City residents described a ghost town, with 90 percent of Tyre’s population having already fled Israeli air strikes and commando raids in four months of fighting triggered by Hezbollah’s bold July 12 incursion into Israel and capture of two Israeli soldiers.

No vehicles moved, the Israel Defense Forces having warned that any moving traffic would be hit. Gaping holes were apparent in an empty building in Tyre where missiles tore through two apartments, according to local residents.

The Lebanese Red Cross in Tyre was immobilized and unable to get to Kasmiyeh, a town across the Litani River where people had been killed and injured in Israeli air strikes Saturday morning, said Qassim Shaalan with the Lebanese Red Cross in Tyre.

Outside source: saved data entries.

Lemma gens_need {A} (m : res A) a (k : A → G B) : m = Ret a → gens tot (k a) s Q → gens tot (need m ≫= k) s Q.
Proof. by intros ->. Qed.

Lemma gens_pure {A} (a : A) (k : A → G B) : gens tot (k a) s Q → gens tot (mret a ≫= k) s Q.
Proof. exact id. Qed.

Lemma gens_wp {A} (m : Gen A) (P : A → Prop) (k : A → G B) :
  wp m P → (∀ a, P a → gens tot (k a) s Q) → gens tot (draw m ≫= k) s Q.
Proof.
  intros Hm Hk. apply (gens_bind _ _ _ _ (λ a s', P a ∧ s' = s)); [|intros a s' [H ->]; by apply Hk].
  eapply gens_draw, ensures_wp, wp_mono; [exact Hm|]. by intros a Ha.
Qed.
End steps.

Lemma gens_if tot {A} (b : bool) (m1 m2 : G A) s (Q : A → GState → Prop) :
  (b = true → gens tot m1 s Q) → (b = false → gens tot m2 s Q) → gens tot (if b then m1 else m2) s Q.
Proof. destruct b; auto. Qed.

(** Runs the steps that do not branch. *)
Ltac gstep :=
  lazymatch goal with
  | |- gens _ (mbind _ newVar) _ _ => apply gens_newVar
  | |- gens _ (mbind _ (modProg _)) _ _ => apply gens_mod
  | |- gens _ (mbind _ getProg) _ _ => apply gens_get
  | |- gens _ (mbind _ getRd) _ _ => apply gens_getRd
  | |- gens _ (mbind _ (setRd _)) _ _ => apply gens_setRd
  | |- gens _ (mbind _ (mret _)) _ _ => apply gens_pure
  end.

Ltac gsteps := repeat (gstep; cbv beta zeta); cbn beta.

(** ** Lemmas on names *)

#[global] Instance varName_inj : Inj (=) (=) varName.
Proof. intros n m H. unfold varName in H. by apply (inj (String.app "v")), (inj pretty) in H. Qed.

Lemma older_newer n v : older n v → newer n v → False.
Proof. intros (k & Hk & ->) (k' & Hk' & ->%varName_inj). lia. Qed.

Lemma older_mono n n' v : n ≤ n' → older n v → older n' v.
Proof. intros ? (k & ? & ->). exists k. split; [lia|done]. Qed.

Lemma newer_mono n n' v : n ≤ n' → newer n' v → newer n v.
Proof. intros ? (k & ? & ->). exists k. split; [lia|done]. Qed.

#[global] Instance sameMap_preorder : PreOrder sameMap.
Proof.
  split; [by intros m|]. intros m1 m2 m3 (? & ? & ? & ? & ?) (? & ? & ? & ? & ?). unfold sameMap. intuition congruence.
Qed.

#[global] Instance ext_preorder : PreOrder ext.
Proof.
  split.
  - intros s. split; try done; [by left|]. intros i m ?. by exists m.
  - intros s1 s2 s3 [H1 H2 H3 H4 Hu H5 H6 H7 H8 H9 H10 H11] [K1 K2 K3 K4 Ku K5 K6 K7 K8 K9 K10 K11]. split; eauto with lia.
    + intros v [?|?]%K3; [by apply H3|]. right. by eapply newer_mono.
    + congruence.
    + intros i m (m2 & (m3 & ? & ?)%K6 & ?)%H6. exists m3. split; [done|]. by trans m2.
    + by trans (p_Externs (g_prog s2)).
    + by trans (p_calls (g_prog s2)).
    + congruence.
    + by trans (p_Calls (g_prog s2)).
Qed.

(** What names refer to is still there in [p']. *)
Record grown (p p' : BpfProg) : Prop := {
  gr_maps : ∀ i m, BpfMaps.p_Maps (p_maps p) !! i = Some m →
    ∃ m', BpfMaps.p_Maps (p_maps p') !! i = Some m' ∧ sameMap m m';
  gr_externs : p_Externs p ⊆ p_Externs p';
  gr_scratch : p_ScratchMapVars p' = p_ScratchMapVars p;
}.

Lemma ext_grown s s' : ext s s' → grown (g_prog s) (g_prog s').
Proof. intros []. by split. Qed.

Lemma withCalls_grown p heap calls : grown p (withCalls heap calls p).
Proof. split; [|done..]. intros i m ?. by exists m. Qed.

Lemma grown_refl p : grown p p.
Proof. split; [|done..]. intros i m ?. by exists m. Qed.

Lemma resolves_mono p p' D D' v : grown p p' → D ⊆ D' → resolves p D v → resolves p' D' v.
Proof.
  intros [Hm He _] HD [| |i m Hi|x t' Hv|x|x|x]; try (by constructor; auto).
  - destruct (Hm _ _ Hi) as (m' & Hi' & <- & _). by eapply res_map.
  - eapply res_extern. by eapply lookup_weaken.
Qed.

Lemma argOK_mono p p' D D' t a :
  grown p p' → (∀ x, x ∈ D → x ∈ D') → argOK p D t a → argOK p' D' t a.
Proof.
  intros Hg HD (? & [Hp ?] & Hr). split_and!; [done|destruct Hp; constructor; by rewrite (gr_scratch _ _ Hg)|done|].
  by eapply resolves_mono.
Qed.

Lemma scopedCall_mono p p' D D' c :
  grown p p' → (∀ x, x ∈ D → x ∈ D') → scopedCall p D c → scopedCall p' D' c.
Proof.
  intros He HD Hc. eapply Forall2_impl; [exact Hc|]. intros t o (a & -> & Ha). exists a. split; [done|].
  eapply argOK_mono; [done| |done]. set_solver.
Qed.

Lemma postCalls_mono p p' D D' l :
  grown p p' → (∀ x, x ∈ D → x ∈ D') → Forall (postCall p D) l → Forall (postCall p' D') l.
Proof. intros Hg HD Hl. eapply Forall_impl; [exact Hl|]. intros c [? ?]. split; [by eapply scopedCall_mono|done]. Qed.

Lemma scopedCalls_mono p p' D D' cs :
  grown p p' → (∀ x, x ∈ D → x ∈ D') → scopedCalls p D cs → scopedCalls p' D' cs.
Proof.
  intros He. revert D D'. induction cs as [|c cs IH]; intros D D' HD; [done|]. intros (Hc & Hp & Hcs). split; [|split].
  - by eapply scopedCall_mono.
  - eapply postCalls_mono; [done| |done]. set_solver.
  - eapply IH; [|done]. set_solver.
Qed.

Lemma scopedCalls_app p D cs1 cs2 :
  scopedCalls p D (cs1 ++ cs2) ↔ scopedCalls p D cs1 ∧ scopedCalls p (D ++ concat (retDecl <$> cs1)) cs2.
Proof.
  revert D. induction cs1 as [|c cs1 IH]; intros D; simpl; [rewrite app_nil_r; tauto|].
  rewrite IH, <- app_assoc. tauto.
Qed.

Lemma mapIndex_ext s s' o : ext s s' → mapIndex (g_prog s) o → mapIndex (g_prog s') o.
Proof.
  intros He H i Hi. apply H, lookup_lt_is_Some in Hi as [m Hm].
  destruct (e_maps _ _ He _ _ Hm) as (m' & ? & _). by eapply lookup_lt_Some.
Qed.

Lemma callShape_ext pt s s' c : ext s s' → callShape pt (g_prog s) c → callShape pt (g_prog s') c.
Proof.
  intros He [? ? (? & ? & ?) ? ?]. split; try done; [split_and!; try done|]; by eapply mapIndex_ext.
Qed.

Lemma callOK_ext pt s s' c : ext s s' → callOK pt (g_prog s) c → callOK pt (g_prog s') c.
Proof.
  intros He [Hs Hd Hp Hr Ht].
  assert (Hm : ∀ x, scopedCall (g_prog s) (usable (g_prog s)) x → scopedCall (g_prog s') (usable (g_prog s')) x).
  { intros x. eapply scopedCall_mono; [by apply ext_grown|apply He]. }
  split; try done; [by eapply callShape_ext|by apply Hm|]. eapply postCalls_mono; [by apply ext_grown|apply He|done].
Qed.

(** ** Steps of the state

    [good sc s]: the invariant holds, and the program is in scope if [sc] is set
    (a program with prepended calls may not be). *)
Definition good (pt : BpfProgType) (sc : bool) (s : GState) : Prop :=
  inv pt s ∧ (sc = true → scoped (g_prog s)).

Definition keeps (pt : BpfProgType) (sc : bool) (s s' : GState) : Prop := ext s s' ∧ good pt sc s'.

Lemma keeps_refl pt sc s : good pt sc s → keeps pt sc s s.
Proof. by intros. Qed.

Lemma keeps_trans pt sc s1 s2 s3 : keeps pt sc s1 s2 → keeps pt sc s2 s3 → keeps pt sc s1 s3.
Proof. intros [? _] [? ?]. split; [by trans s2|done]. Qed.

(** A step that changes no call. *)
Lemma keeps_step pt sc s s' :
  good pt sc s → ext s s' →
  p_calls (g_prog s') = p_calls (g_prog s) → p_Calls (g_prog s') = p_Calls (g_prog s) →
  storeOK (g_store s') → progOK (p_maps (g_prog s')) → namesOK (p_maps (g_prog s')) →
  (0 ≤ p_TotalStackUsage (g_prog s') ≤ stackLimit)%Z → (0 ≤ p_ScratchMapIndex (g_prog s') < 10)%Z →
  NoDup (declared (g_prog s')) → Forall (older (p_VarId (g_prog s'))) (declared (g_prog s')) →
  dom (p_CtxTypes (g_prog s')) = dom (p_CtxVars (g_prog s')) →
  (∀ v t, p_Externs (g_prog s') !! v = Some t → v = "bpf_prog_active" ∧ t = "int") →
  keeps pt sc s s'.
Proof.
  intros [Hi Hs] He Ec EC. intros. split; [done|]. split.
  - split; try done.
    + rewrite (e_scratch _ _ He). apply Hi.
    + rewrite Ec. eapply Forall_impl; [apply Hi|]. intros c. by apply callOK_ext.
    + rewrite Ec, EC. apply Hi.
  - intros Hsc. destruct (Hs Hsc) as [Hs1 Hs2]. split; rewrite Ec; [by rewrite EC|].
    eapply scopedCalls_mono; [by apply ext_grown|apply He|done].
Qed.

Ltac inv_split H := destruct H as [[Hst Hmp Hnm Hstk Hscr Hidx Hnd Hold Hctx Hxt Hcs Hord] Hscp].

Lemma keeps_quiet pt sc s s' :
  good pt sc s → p_calls (g_prog s') = p_calls (g_prog s) → p_Calls (g_prog s') = p_Calls (g_prog s) →
  p_CtxVars (g_prog s') = p_CtxVars (g_prog s) → p_CtxTypes (g_prog s') = p_CtxTypes (g_prog s) →
  p_ScratchMapVars (g_prog s') = p_ScratchMapVars (g_prog s) → p_StructOps (g_prog s') = p_StructOps (g_prog s) →
  p_VarId (g_prog s) ≤ p_VarId (g_prog s') → p_Externs (g_prog s) ⊆ p_Externs (g_prog s') →
  (∀ v t, p_Externs (g_prog s') !! v = Some t → v = "bpf_prog_active" ∧ t = "int") →
  (g_rd s ≤ g_rd s')%Z → storeOK (g_store s') →
  progOK (p_maps (g_prog s')) → namesOK (p_maps (g_prog s')) →
  (∀ i m, BpfMaps.p_Maps (p_maps (g_prog s)) !! i = Some m →
     ∃ m', BpfMaps.p_Maps (p_maps (g_prog s')) !! i = Some m' ∧ sameMap m m') →
  (0 ≤ p_TotalStackUsage (g_prog s') ≤ stackLimit)%Z → (0 ≤ p_ScratchMapIndex (g_prog s') < 10)%Z →
  keeps pt sc s s'.
Proof.
  intros Hg Ec EC Ev Et Es Eo. intros.
  assert (Eb : baseDecl (g_prog s') = baseDecl (g_prog s)) by (unfold baseDecl; by rewrite Es, Ev).
  assert (Ed : declared (g_prog s') = declared (g_prog s)) by (unfold declared; by rewrite Eb, Ec).
  assert (Eu : usable (g_prog s') = usable (g_prog s)) by (unfold usable; by rewrite Eb, Ec).
  pose proof Hg as Hg'. inv_split Hg'. apply keeps_step; try done; try (by rewrite Ed).
  - split; try done; [by rewrite Ed|rewrite Ed; by left|by rewrite Eb|by rewrite Eu|by rewrite Ec|by rewrite EC].
  - rewrite Ed. eapply Forall_impl; [exact Hold|]. intros v. by apply older_mono.
  - by rewrite Et, Ev.
Qed.

Section moves.
Context (pt : BpfProgType) (sc : bool) (s : GState) (Hg : good pt sc s).

Lemma sameMaps_refl : ∀ i m, BpfMaps.p_Maps (p_maps (g_prog s)) !! i = Some m →
  ∃ m', BpfMaps.p_Maps (p_maps (g_prog s)) !! i = Some m' ∧ sameMap m m'.
Proof. intros i m Hm. by exists m. Qed.

Lemma keeps_var : keeps pt sc s (mkGS (g_store s) (g_rd s) (withVarId (S (p_VarId (g_prog s))) (g_prog s))).
Proof using Hg. pose proof Hg as H. inv_split H. apply keeps_quiet; simpl; try done; try lia. apply sameMaps_refl. Qed.

Lemma keeps_stack u :
  (0 ≤ u ≤ stackLimit)%Z → keeps pt sc s (mkGS (g_store s) (g_rd s) (withStack u (g_prog s))).
Proof using Hg. intros. pose proof Hg as H'. inv_split H'. apply keeps_quiet; simpl; try done; try lia. apply sameMaps_refl. Qed.

Lemma keeps_scratch i :
  (0 ≤ i < 10)%Z → keeps pt sc s (mkGS (g_store s) (g_rd s) (withScratch i (g_prog s))).
Proof using Hg. intros. pose proof Hg as H'. inv_split H'. apply keeps_quiet; simpl; try done; try lia. apply sameMaps_refl. Qed.

Lemma keeps_rd rd : (g_rd s ≤ rd)%Z → keeps pt sc s (mkGS (g_store s) rd (g_prog s)).
Proof using Hg. intros. pose proof Hg as H'. inv_split H'. apply keeps_quiet; simpl; try done. apply sameMaps_refl. Qed.

Lemma keeps_store st : storeOK st → keeps pt sc s (mkGS st (g_rd s) (g_prog s)).
Proof using Hg. intros. pose proof Hg as H'. inv_split H'. apply keeps_quiet; simpl; try done; try lia. apply sameMaps_refl. Qed.

Lemma keeps_extern :
  keeps pt sc s (mkGS (g_store s) (g_rd s) (withExtern "bpf_prog_active" "int" (g_prog s))).
Proof using Hg.
  pose proof Hg as H'. inv_split H'. apply keeps_quiet; simpl; try done; try lia; [| |apply sameMaps_refl].
  - destruct (p_Externs (g_prog s) !! "bpf_prog_active") as [t|] eqn:E; [|by apply insert_subseteq].
    destruct (Hxt _ _ E) as [_ ->]. by rewrite insert_id.
  - intros v t [[<- <-]|[_ ?]]%lookup_insert_Some; [done|by apply Hxt].
Qed.

Lemma keeps_maps mp :
  progOK mp → namesOK mp →
  (∀ i m, BpfMaps.p_Maps (p_maps (g_prog s)) !! i = Some m →
     ∃ m', BpfMaps.p_Maps mp !! i = Some m' ∧ sameMap m m') →
  keeps pt sc s (mkGS (g_store s) (g_rd s) (withMaps mp (g_prog s))).
Proof using Hg. intros. pose proof Hg as H'. inv_split H'. apply keeps_quiet; simpl; try done; lia. Qed.

End moves.

(** A variable for a context field. *)
Lemma declared_ctx p field v typ :
  p_CtxVars p !! field = None → declared (withCtxVar field v typ p) ≡ₚ v :: declared p.
Proof.
  intros H. unfold declared, baseDecl. simpl. rewrite map_to_list_insert by done. simpl. solve_Permutation.
Qed.

Lemma fresh_var pt s : inv pt s → varName (p_VarId (g_prog s)) ∉ declared (g_prog s).
Proof.
  intros Hi Hv. eapply Forall_forall in Hv; [|apply Hi]. eapply older_newer; [exact Hv|]. by eexists.
Qed.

After losing one medic traveling with a convoy leaving Marjayoun that was hit by Israeli air strikes and an ambulance carrying bread and medicine was hit and destroyed in Tibnin, medics are worried about being killed themselves.

“Our ambulances are being attacked,” Shaalan said. “There is no way to help. It’s terrible.”

In the port city of Sidon a power station was struck by Israeli artillery and the city was left without power. Generators were running the local hospitals but the mayor, Abdul Rahmna Bizri, worried that it would disrupt water supplies.

U.N. observers reported ground battles across the south, especially in south central Lebanon, but gave no estimates of dead and wounded.

“It never stopped,” said Milos Strober, spokesman for the United Nations Interim Force in Lebanon in Naqoura early Sunday. “There was intensive shelling, bombardment, basically the heavy exchanges continued unabated. Maybe the intensity of the fighting on the ground was higher than on previous days, and the intensity of rocket firing and aerial bombardment was somewhat reduced.”